(Data items)

Lemma aitems_sim (aexec : afield_executor) parent field sub t p :
  (forall v p c c' r, ctx_wf c -> acomplete_with schema aexec parent field sub t v p c = (c', r) ->
     sim c c' (calls_complete sub t v) r (result_of (complete_value_with schema exec parent field sub t v p))) ->
  forall xs i c c' r, ctx_wf c -> acomplete_items aexec parent field sub t p xs i c = (c', r) ->
  sim_items c c' (sum_list_with (calls_complete sub t) xs) r
    (result_of (complete_items schema exec parent field sub t p xs i)).
Proof.
  intros Ht xs. induction xs as [|x xs IH]; intros i c c' r Hwf Hrun.
  - simpl in Hrun. simplify_eq. split_and!; [done | reflexivity | simpl; lia | done | done].
  - cbn [acomplete_items] in Hrun. fold (acomplete_items aexec parent field sub t p) in Hrun.
    rewrite complete_items_cons, result_merge_item. cbn [sum_list_with].
    destruct (acomplete_with schema aexec parent field sub t x (p ++ [PIndex i]) c) as [c0 r0] eqn:H0.
    pose proof (Ht x _ c c0 r0 Hwf H0) as Hs0.
    destruct (handled t (c0, r0)) as [c1 r1] eqn:H1.
    destruct (handled_sim t c c0 _ r0 _ c1 r1 Hs0 H1) as (Hwf1 & He1 & Hw1 & Hr1).
    destruct r1 as [e|x1].
    + simplify_eq. rewrite Hr1. split_and!; [done | done | lia | done].
    + destruct (acomplete_items aexec parent field sub t p xs (S i) c1) as [c2 r2] eqn:H2.
      destruct (IH (S i) c1 c2 r2 Hwf1 H2) as (Hwf2 & He2 & Hw2 & Hr2).
      destruct Hr1 as [Hok1 Hd1].
      destruct r2 as [e|ys]; injection Hrun as <- <-.
      * pose proof (orphan_same false x1 c2) as Hs.
        split_and!; [by eapply same_tasks_wf | etrans; [done|]; etrans; [done|]; by apply same_tasks_ext
                    | rewrite (work_same _ _ _ _ Hs); lia | ].
        rewrite <- Hd1, Hr2. by destruct (den _ x1).
      * destruct Hr2 as [Hok2 Hd2]. destruct (tree_ok_ext c1 c2 x1 Hwf1 He2 Hok1) as [Hok1' Hd1'].
        split_and!; [done | by etrans | lia | by constructor |].
        cbn [mapM]. rewrite Hd1', Hd1, Hd2. by destruct (catch_data _ _).
Qed.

* [WORK TO BE COMPLETED]: In the entries above, find every line with the word "pose" and list it.

* [RESPONSE TO THIS EXERCISE]:
    pose proof (Ht x _ c c0 r0 Hwf H0) as Hs0.
      * pose proof (orphan_same false x1 c2) as Hs.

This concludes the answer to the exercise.